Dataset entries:
══════
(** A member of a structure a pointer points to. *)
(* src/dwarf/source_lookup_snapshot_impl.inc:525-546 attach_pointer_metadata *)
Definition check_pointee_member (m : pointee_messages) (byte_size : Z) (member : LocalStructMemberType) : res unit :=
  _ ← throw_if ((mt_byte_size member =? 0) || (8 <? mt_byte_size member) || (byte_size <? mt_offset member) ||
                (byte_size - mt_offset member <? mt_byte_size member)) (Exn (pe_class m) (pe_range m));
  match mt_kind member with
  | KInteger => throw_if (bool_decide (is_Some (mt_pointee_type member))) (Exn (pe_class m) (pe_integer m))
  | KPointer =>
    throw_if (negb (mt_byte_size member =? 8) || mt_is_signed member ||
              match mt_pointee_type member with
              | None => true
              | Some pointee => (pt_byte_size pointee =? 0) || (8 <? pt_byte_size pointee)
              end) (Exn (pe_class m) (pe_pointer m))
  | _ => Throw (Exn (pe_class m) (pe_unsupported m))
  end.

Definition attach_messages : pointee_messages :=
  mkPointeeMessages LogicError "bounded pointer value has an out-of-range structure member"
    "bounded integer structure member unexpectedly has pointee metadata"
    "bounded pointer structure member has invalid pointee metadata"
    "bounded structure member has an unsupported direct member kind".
══════
● **EXERCISE DETAILS**: Every line from the one containing "end) (Exn (pe_class" to the end of the entries must be set down exactly, with none omitted and none added.

● **SOLUTION TO THIS PROBLEM**:
              end) (Exn (pe_class m) (pe_pointer m))
  | _ => Throw (Exn (pe_class m) (pe_unsupported m))
  end.

Definition attach_messages : pointee_messages :=
  mkPointeeMessages LogicError "bounded pointer value has an out-of-range structure member"
    "bounded integer structure member unexpectedly has pointee metadata"
    "bounded pointer structure member has invalid pointee metadata"
    "bounded structure member has an unsupported direct member kind".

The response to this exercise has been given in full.